Figure 6.

Symmetrical and asymmetrical orientations of water molecular dipole moments outside and inside the first hydration shell of the LK₇β protein, respectively, at the vacuum–water interface. Water dipoles bisect the H–O–H angle and point toward the water oxygen. (a) Top view of water dipoles at the vacuum–water interface. The protein structure of LK₇β (yellow) is the average conformation over the course of the MD trajectory. Red and blue regions, respectively, indicate the first and second hydration shells. Water dipoles point toward the protein due to the positive charges of the lysine residues. (b–d) Zoomed-in details of water dipoles in the blue, red, and orange boxes, respectively. (e) Zoomed-in details of water dipoles in the orange box, where the magnitudes of water dipoles are represented by the relative lengths of the arrows.

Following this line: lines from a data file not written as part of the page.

(** A login that its handler refuses with 401 is recorded before it is answered. *)
Definition to_record (req : request) (resp : response) : bool := str_in (path req) login_paths && (status_code resp =? 401).
Definition answered (req : request) (o : res exn response) : phase :=
  match o with
  | Ok resp => if to_record req resp then Recording resp else Done (Ok resp)
  | Err e => Done (Err e)
  end.

(** The requests of the server, each with its phase, and what they share. *)
Record server := Server { shared : mw R; requests : list (request * phase) }.

(** A request arrives, the request at a place makes a round trip or gets its
    handler's answer, or anything else happens to what is shared. *)
Inductive event :=
| Arrives (req : request)
| Moves (i : nat)
| Answers (i : nat) (o : res exn response)
| Other (f : mw R -> mw R).

Definition happen (now : Z) (e : event) (c : server) : server :=
  match e with
  | Arrives req => Server (shared c) (requests c ++ [(req, arrive req)])
  | Moves i =>
      match requests c !! i with
      | Some (req, p) => let '(p', s) := round_trip now req p (shared c) in Server s (<[i := (req, p')]> (requests c))
      | None => c
      end
  | Answers i o =>
      match requests c !! i with
      | Some (req, Handling) => Server (shared c) (<[i := (req, answered req o)]> (requests c))
      | _ => c
      end
  | Other f => Server (f (shared c)) (requests c)
  end.

Fixpoint happens (events : list (Z * event)) (c : server) : server :=
  match events with
  | [] => c
  | (now, e) :: rest => happens rest (happen now e c)
  end.

(** How many of the requests are such that. *)
Definition count {A} (p : A -> bool) (l : list A) : nat := length (List.filter p l).

Definition login_of (ip : string) (req : request) : bool := String.eqb (_get_client_ip req) ip && str_in (path req) login_paths.

(** A login of [ip] that its handler answered with 401. *)
Definition failed_login (ip : string) (x : request * phase) : bool :=
  login_of ip x.1 && match x.2 with Done (Ok resp) => status_code resp =? 401 | _ => false end.

(** A login of [ip] that has passed the look at the failure counter, with its
    handler, or on the way to being counted. *)
Definition under_way (ip : string) (x : request * phase) : bool :=
  login_of ip x.1 && match x.2 with Handling | Recording _ => true | _ => false end.

(** The most of them there are at any time. *)
Fixpoint most_under_way (ip : string) (events : list (Z * event)) (c : server) : nat :=
  Nat.max (count (under_way ip) (requests c))
    match events with
    | [] => 0
    | (now, e) :: rest => most_under_way ip rest (happen now e c)
    end.

(** A request with nothing else at work: round trips, the handler, round trips. *)
Fixpoint trips (n : nat) (now : Z) (req : request) (x : phase * mw R) : phase * mw R :=
  match n with O => x | S n' => trips n' now req (round_trip now req x.1 x.2) end.
Definition alone (req : request) (handler : M response) (now later : Z) (s : mw R) : phase * mw R :=
  let x := trips 5 now req (arrive req, s) in
  match x.1 with
  | Handling => let '(o, s') := handler x.2 in trips 2 later req (answered req o, s')
  | _ => x
  end.
End middleware.

Arguments server R : clear implicits.
Arguments event R : clear implicits.

(** ** One request by itself is [dispatch] *)

Section by_itself.
Context {R : Type} `{RedisOps R}.

Definition resting (p : phase) : bool := match p with Handling | Done _ => true | _ => false end.

Lemma trips_resting n now req p (s : mw R) : resting p = true -> trips n now req (p, s) = (p, s).
Proof. intros Hp. induction n as [|n IH]; [done|]. cbn [trips fst snd]. by destruct p. Qed.

(** The phase that a computed check leads to. *)
Definition led (r : res exn (option response)) : phase :=
  match r with Ok None => Handling | Ok (Some resp) => Done (Ok resp) | Err e => Done (Err e) end.

Lemma look_alone n now req (s : mw R) :
  trips (S n) now req (Looking, s) =
  let '(r, s') := (failed ← _check_auth_failure_limit now (_get_client_ip req);
                   if (failed : bool) then mret (Some (_rate_limit_response (limit_of "auth_failure") "1 minute" 60)) else mret None) s in
  (led r, s').
Proof.
  cbn [trips fst snd round_trip]. unfold _check_auth_failure_limit, look_at, mbind, stm_bind.
  destruct (check_rate_limited _ _ _ _) as [[[] c]|]; by rewrite trips_resting.
Qed.

(** The two round trips of [is_rate_limited], and what follows it. *)
Lemma count_alone n m now req p0 first refused passed key limit window (k : bool * Z -> stm (mw R) exn (option response)) resp (s : mw R) :
  round_trip now req p0 = counting now key limit first refused passed ->
  round_trip now req first = expiring now key limit window refused passed ->
  refused = Done (Ok resp) ->
  (forall x s', k x s' = if (x.1 : bool) then (Ok (Some resp), s') else k (false, x.2) s') ->
  (forall i s' c, (i <= 1)%nat -> trips (i + m) now req (passed, s') = let '(r, s'') := k (false, c) s' in (led r, s'')) ->
  n = S (S m) ->
  trips n now req (p0, s) = let '(r, s') := (count_event now key limit window ≫= k) s in (led r, s').
Proof.
  intros H0 H1 -> Hk Hp ->. change (trips (S (S m)) now req (p0, s)) with (trips (S m) now req (round_trip now req p0 s)).
  rewrite H0. unfold counting, count_event, is_rate_limited, mbind, stm_bind.
  destruct (incr (rds s) now key) as [[c|] r]; [|by rewrite trips_resting].
  destruct (c =? 1) eqn:Ec.
  - apply Z.eqb_eq in Ec as ->. change (trips (S m) now req (first, Mw r (tasks s))) with (trips m now req (round_trip now req first (Mw r (tasks s)))).
    rewrite H1. unfold expiring. cbn [rds tasks fst]. rewrite Hk. cbn [fst snd].
    destruct (limit <? 1); [by rewrite trips_resting|by apply (Hp 0%nat); lia].
  - rewrite Hk. cbn [fst snd]. destruct (limit <? c); [by rewrite trips_resting|by apply (Hp 1%nat); lia].
Qed.

Lemma attempt_alone n now req (s : mw R) : (3 <= n)%nat ->
  trips n now req (Attempting, s) =
  let '(r, s') := (lim ← _check_auth_rate_limit now (_get_client_ip req);
    if (lim.1 : bool) then mret (Some (_rate_limit_response (limit_of "auth_attempt") "1 minute" 60))
    else
      failed ← _check_auth_failure_limit now (_get_client_ip req);
      if (failed : bool) then mret (Some (_rate_limit_response (limit_of "auth_failure") "1 minute" 60))
      else mret None) s in (led r, s').
Proof.
  intros Hn. destruct n as [|[|[|n]]]; try lia.
  erewrite (count_alone _ (S n) now req Attempting AttemptFirst _ Looking _ _ _
    (fun x => if (x.1 : bool) then mret (Some (_rate_limit_response (limit_of "auth_attempt") "1 minute" 60))
    else
      failed ← _check_auth_failure_limit now (_get_client_ip req);
      if (failed : bool) then mret (Some (_rate_limit_response (limit_of "auth_failure") "1 minute" 60))
      else mret None)); [|reflexivity|reflexivity|reflexivity| | |done].
  - unfold _check_auth_rate_limit, mbind, stm_bind. by destruct (count_event _ _ _ _ s) as [[[]|e] s'].
  - by intros [[] c] s'.
  - intros i s' c _. cbn [fst]. rewrite Nat.add_succ_r. apply look_alone.
Qed.

(** What [dispatch] does before the handler runs. *)
Definition checks (now : Z) (req : request) : stm (mw R) exn (option response) :=
  if starts_with "/v1/auth" (path req) then auth_checks now req (_get_client_ip req) else mret None.

Lemma checks_alone now req (s : mw R) : starts_with "/v1/health" (path req) = false ->
  trips 5 now req (arrive req, s) = let '(r, s') := checks now req s in (led r, s').
Proof.
  intros Eh. unfold arrive, checks. rewrite Eh. destruct (starts_with "/v1/auth" (path req)); [|done].
  unfold auth_checks. destruct (_ && _); [|].
  - erewrite (count_alone _ 3 now req Registering RegisterFirst _ Attempting _ _ _
      (fun x => if (x.1 : bool) then mret (Some (_rate_limit_response (limit_of "registration") "1 hour" 900))
       else
        lim ← _check_auth_rate_limit now (_get_client_ip req);
        if (lim.1 : bool) then mret (Some (_rate_limit_response (limit_of "auth_attempt") "1 minute" 60))
        else
          failed ← _check_auth_failure_limit now (_get_client_ip req);
          if (failed : bool) then mret (Some (_rate_limit_response (limit_of "auth_failure") "1 minute" 60))
          else mret None)); [|reflexivity|reflexivity|reflexivity| | |done].
    + unfold _check_registration_limit, mbind, stm_bind. by destruct (count_event _ _ _ _ s) as [[[]|e] s'].
    + by intros [[] c] s'.
    + intros i s' c _. cbn [fst]. apply attempt_alone. lia.
  - by rewrite attempt_alone by lia.
Qed.

(** What it does after the handler answered. *)
Definition after (later : Z) (req : request) (resp : response) : stm (mw R) exn response :=
  if str_in (path req) login_paths && (status_code resp =? 401) then
    _record_auth_failure later (_get_client_ip req);;
    modS (fun s => Mw (rds s) (tasks s ++ [LogSecurityEvent "auth.login_failed" "warning" (_get_client_ip req)]));;
    mret resp
  else mret resp.

Lemma after_alone later req o (s : mw R) :
  trips 2 later req (answered req o, s) =
  let '(r, s') := (resp ← lift_res o; after later req resp) s in (Done r, s').
Proof.
  unfold mbind, stm_bind at 1, lift_res. destruct o as [resp|e]; [|done]. unfold answered, after, to_record.
  destruct (_ && _); [|done]. unfold _record_auth_failure, mbind, stm_bind, count_event, is_rate_limited.
  cbn [trips fst snd round_trip]. unfold counting. destruct (incr (rds s) later _) as [[c|] r]; [|done].
  destruct (c =? 1); [done|]. by destruct (_ <? c).
Qed.

Lemma login_path_cases p :
  str_in p login_paths = true -> starts_with "/v1/health" p = false /\ starts_with "/v1/auth" p = true.
Proof. intros Hp%str_in_spec. unfold login_paths in Hp. set_unfold in Hp. by destruct Hp as [-> | [-> | []]]. Qed.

For water dipoles outside the first hydration shell but still within ∼40 Å of the protein, two reflection planes perpendicular to the interface, namely, σ_∥ aligning with and σ_⊥ perpendicular to the β-strands, can be identified. For water dipoles inside the first hydration shell, no such reflection planes can be identified. (f) The magnitude of the vector sum of the water dipoles is plotted as a function of radial distance from the center of Figure 6a.